**TASK TO COMPLETE:**
Once the line containing "- destruct (_ =? _); [|run_steps;" is found in the records below, return it and each following line exactly, up to and including the line containing "intros H. unfold safe, on_fastpath_input.", and nothing else.

[Saved data entries]
··········
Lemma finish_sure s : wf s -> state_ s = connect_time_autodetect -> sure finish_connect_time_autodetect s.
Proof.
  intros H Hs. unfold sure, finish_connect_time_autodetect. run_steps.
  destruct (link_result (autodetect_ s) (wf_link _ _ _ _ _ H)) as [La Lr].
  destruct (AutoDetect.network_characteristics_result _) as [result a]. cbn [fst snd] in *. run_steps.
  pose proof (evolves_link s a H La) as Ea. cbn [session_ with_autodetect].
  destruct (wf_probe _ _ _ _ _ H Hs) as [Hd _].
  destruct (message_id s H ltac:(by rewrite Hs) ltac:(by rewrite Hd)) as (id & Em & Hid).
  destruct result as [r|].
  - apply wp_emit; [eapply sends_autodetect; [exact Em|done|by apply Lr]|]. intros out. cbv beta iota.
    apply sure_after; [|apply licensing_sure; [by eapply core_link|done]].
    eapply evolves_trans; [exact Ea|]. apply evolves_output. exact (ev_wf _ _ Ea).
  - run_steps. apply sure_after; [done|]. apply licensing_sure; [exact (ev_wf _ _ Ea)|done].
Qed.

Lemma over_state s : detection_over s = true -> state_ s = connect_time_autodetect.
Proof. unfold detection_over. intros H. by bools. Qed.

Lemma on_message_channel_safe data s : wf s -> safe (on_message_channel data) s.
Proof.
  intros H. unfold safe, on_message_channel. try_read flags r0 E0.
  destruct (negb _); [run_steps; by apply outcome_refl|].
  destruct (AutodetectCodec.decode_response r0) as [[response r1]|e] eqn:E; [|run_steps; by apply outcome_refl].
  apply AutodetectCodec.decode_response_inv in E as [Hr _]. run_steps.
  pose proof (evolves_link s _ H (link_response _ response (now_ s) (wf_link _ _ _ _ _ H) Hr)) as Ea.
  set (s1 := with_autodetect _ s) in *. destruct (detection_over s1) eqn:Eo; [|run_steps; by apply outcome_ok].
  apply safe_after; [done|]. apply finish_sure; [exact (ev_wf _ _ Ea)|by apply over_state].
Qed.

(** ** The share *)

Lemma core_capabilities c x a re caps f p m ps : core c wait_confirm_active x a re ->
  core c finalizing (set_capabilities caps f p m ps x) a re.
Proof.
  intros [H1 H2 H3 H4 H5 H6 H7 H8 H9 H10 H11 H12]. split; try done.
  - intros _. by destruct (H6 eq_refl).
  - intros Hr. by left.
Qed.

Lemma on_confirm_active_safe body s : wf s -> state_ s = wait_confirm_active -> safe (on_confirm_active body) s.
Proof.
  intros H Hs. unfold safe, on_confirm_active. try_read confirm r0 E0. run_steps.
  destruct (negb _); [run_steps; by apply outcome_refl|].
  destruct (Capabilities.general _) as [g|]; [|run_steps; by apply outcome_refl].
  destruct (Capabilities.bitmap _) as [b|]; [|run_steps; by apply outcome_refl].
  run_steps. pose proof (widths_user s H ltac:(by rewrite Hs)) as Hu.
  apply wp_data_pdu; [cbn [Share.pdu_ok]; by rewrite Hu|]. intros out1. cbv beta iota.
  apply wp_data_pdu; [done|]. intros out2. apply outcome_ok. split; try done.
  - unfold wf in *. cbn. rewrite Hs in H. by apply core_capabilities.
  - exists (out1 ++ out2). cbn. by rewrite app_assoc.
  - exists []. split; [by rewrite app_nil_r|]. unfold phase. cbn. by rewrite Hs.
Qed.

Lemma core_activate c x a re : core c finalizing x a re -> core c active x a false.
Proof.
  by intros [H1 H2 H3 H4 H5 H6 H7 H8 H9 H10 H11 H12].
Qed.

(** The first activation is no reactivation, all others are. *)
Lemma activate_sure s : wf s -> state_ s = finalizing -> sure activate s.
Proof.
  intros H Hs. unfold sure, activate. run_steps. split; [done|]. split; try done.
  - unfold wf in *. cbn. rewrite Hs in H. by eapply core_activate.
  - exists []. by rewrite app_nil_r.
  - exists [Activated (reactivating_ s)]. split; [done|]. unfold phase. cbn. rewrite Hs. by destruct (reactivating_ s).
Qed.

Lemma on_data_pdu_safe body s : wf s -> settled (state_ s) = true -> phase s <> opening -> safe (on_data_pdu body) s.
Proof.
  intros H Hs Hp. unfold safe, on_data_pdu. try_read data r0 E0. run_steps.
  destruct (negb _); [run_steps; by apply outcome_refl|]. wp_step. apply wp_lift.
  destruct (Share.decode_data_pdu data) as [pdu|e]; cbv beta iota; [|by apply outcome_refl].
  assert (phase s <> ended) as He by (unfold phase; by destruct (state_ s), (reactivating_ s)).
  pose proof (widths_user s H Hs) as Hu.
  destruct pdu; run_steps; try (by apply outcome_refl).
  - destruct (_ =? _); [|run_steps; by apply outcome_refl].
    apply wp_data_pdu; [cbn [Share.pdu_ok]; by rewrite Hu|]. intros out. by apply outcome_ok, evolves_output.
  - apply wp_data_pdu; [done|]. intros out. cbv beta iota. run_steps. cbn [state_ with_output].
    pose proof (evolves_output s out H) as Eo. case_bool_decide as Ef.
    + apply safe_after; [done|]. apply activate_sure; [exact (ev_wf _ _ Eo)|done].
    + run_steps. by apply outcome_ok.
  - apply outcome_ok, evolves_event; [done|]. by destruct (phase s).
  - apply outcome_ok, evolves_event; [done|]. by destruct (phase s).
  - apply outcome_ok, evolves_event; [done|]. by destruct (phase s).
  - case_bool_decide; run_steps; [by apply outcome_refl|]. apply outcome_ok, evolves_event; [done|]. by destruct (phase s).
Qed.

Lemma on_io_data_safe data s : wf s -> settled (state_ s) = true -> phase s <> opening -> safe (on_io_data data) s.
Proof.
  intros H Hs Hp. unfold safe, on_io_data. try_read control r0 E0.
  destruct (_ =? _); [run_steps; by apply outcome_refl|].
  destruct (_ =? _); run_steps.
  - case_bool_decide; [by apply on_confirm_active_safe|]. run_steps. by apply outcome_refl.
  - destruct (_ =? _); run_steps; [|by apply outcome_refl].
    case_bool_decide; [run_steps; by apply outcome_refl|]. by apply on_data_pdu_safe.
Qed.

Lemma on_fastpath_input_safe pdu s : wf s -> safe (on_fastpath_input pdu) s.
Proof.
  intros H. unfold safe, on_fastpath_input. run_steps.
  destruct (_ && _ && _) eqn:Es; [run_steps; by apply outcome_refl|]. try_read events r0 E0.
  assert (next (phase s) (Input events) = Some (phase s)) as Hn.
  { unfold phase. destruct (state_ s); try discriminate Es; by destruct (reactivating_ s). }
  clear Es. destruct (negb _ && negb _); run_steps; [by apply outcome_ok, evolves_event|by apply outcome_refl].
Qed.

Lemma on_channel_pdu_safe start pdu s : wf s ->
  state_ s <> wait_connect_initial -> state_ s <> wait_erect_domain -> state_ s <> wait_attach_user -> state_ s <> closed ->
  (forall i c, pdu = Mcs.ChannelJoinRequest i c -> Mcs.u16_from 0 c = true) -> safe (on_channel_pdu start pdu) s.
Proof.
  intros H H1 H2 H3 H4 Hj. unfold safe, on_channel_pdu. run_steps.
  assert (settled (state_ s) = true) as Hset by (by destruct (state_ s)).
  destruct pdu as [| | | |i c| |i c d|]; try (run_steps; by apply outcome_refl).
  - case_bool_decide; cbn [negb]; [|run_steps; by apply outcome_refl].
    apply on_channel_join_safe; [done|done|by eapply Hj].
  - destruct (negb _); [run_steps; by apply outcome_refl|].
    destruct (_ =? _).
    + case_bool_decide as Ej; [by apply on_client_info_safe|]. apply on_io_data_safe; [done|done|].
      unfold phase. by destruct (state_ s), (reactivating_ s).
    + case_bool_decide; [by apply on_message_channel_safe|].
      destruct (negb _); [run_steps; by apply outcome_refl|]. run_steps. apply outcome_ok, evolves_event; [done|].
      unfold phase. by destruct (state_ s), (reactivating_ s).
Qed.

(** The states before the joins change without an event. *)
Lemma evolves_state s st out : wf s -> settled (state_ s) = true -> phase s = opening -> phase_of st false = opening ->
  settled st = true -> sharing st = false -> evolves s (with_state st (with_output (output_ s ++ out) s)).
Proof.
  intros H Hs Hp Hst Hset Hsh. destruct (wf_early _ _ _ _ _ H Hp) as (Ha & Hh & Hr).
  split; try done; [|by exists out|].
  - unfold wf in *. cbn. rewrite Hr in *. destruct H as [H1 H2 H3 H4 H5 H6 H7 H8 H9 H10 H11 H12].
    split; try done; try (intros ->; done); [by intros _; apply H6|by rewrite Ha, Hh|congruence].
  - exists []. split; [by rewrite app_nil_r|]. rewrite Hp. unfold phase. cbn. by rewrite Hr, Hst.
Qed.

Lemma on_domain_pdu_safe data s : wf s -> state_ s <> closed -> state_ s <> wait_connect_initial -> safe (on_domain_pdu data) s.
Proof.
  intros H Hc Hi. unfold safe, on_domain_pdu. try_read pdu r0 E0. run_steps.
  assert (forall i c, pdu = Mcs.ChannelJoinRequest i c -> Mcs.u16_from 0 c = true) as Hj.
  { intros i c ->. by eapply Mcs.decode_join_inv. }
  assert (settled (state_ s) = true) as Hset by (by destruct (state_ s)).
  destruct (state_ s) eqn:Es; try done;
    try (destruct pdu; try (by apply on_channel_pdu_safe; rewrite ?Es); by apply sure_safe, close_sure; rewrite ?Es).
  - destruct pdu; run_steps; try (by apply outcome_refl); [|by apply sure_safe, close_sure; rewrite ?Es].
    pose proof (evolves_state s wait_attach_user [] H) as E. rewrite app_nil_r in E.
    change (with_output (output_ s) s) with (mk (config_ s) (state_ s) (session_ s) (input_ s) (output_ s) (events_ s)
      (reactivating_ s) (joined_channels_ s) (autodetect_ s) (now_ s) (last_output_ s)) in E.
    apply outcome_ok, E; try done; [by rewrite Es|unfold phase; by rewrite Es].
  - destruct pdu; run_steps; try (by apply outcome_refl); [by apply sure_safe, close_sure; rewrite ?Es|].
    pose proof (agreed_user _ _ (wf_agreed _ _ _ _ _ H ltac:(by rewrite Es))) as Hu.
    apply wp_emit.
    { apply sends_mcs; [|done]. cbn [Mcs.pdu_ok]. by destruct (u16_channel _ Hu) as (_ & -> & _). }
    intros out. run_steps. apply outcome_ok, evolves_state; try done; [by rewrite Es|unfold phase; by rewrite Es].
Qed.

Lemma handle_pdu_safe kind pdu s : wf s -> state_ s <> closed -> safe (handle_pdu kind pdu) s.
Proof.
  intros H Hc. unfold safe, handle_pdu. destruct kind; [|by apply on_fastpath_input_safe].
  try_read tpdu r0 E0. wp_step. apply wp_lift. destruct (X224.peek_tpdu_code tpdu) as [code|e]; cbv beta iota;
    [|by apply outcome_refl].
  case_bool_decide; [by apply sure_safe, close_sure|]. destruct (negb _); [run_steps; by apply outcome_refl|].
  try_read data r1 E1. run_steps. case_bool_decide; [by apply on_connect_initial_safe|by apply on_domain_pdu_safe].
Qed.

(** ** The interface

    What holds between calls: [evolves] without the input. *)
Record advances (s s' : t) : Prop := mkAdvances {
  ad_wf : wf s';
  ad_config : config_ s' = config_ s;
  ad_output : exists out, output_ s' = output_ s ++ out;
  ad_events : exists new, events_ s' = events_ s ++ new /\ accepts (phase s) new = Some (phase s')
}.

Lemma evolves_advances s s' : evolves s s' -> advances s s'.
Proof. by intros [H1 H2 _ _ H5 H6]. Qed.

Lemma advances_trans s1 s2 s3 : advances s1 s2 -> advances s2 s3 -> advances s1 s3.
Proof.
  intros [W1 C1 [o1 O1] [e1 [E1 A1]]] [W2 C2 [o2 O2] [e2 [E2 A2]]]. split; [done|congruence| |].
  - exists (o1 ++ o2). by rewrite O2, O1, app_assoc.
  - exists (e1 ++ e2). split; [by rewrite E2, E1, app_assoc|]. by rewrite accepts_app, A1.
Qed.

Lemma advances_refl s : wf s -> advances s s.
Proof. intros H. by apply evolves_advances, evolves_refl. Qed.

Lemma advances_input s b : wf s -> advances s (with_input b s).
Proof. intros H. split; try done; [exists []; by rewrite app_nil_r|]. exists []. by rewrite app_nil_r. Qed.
··········
**TASK SOLUTION:**
  - destruct (_ =? _); [|run_steps; by apply outcome_refl].
    apply wp_data_pdu; [cbn [Share.pdu_ok]; by rewrite Hu|]. intros out. by apply outcome_ok, evolves_output.
  - apply wp_data_pdu; [done|]. intros out. cbv beta iota. run_steps. cbn [state_ with_output].
    pose proof (evolves_output s out H) as Eo. case_bool_decide as Ef.
    + apply safe_after; [done|]. apply activate_sure; [exact (ev_wf _ _ Eo)|done].
    + run_steps. by apply outcome_ok.
  - apply outcome_ok, evolves_event; [done|]. by destruct (phase s).
  - apply outcome_ok, evolves_event; [done|]. by destruct (phase s).
  - apply outcome_ok, evolves_event; [done|]. by destruct (phase s).
  - case_bool_decide; run_steps; [by apply outcome_refl|]. apply outcome_ok, evolves_event; [done|]. by destruct (phase s).
Qed.

Lemma on_io_data_safe data s : wf s -> settled (state_ s) = true -> phase s <> opening -> safe (on_io_data data) s.
Proof.
  intros H Hs Hp. unfold safe, on_io_data. try_read control r0 E0.
  destruct (_ =? _); [run_steps; by apply outcome_refl|].
  destruct (_ =? _); run_steps.
  - case_bool_decide; [by apply on_confirm_active_safe|]. run_steps. by apply outcome_refl.
  - destruct (_ =? _); run_steps; [|by apply outcome_refl].
    case_bool_decide; [run_steps; by apply outcome_refl|]. by apply on_data_pdu_safe.
Qed.

Lemma on_fastpath_input_safe pdu s : wf s -> safe (on_fastpath_input pdu) s.
Proof.
  intros H. unfold safe, on_fastpath_input. run_steps.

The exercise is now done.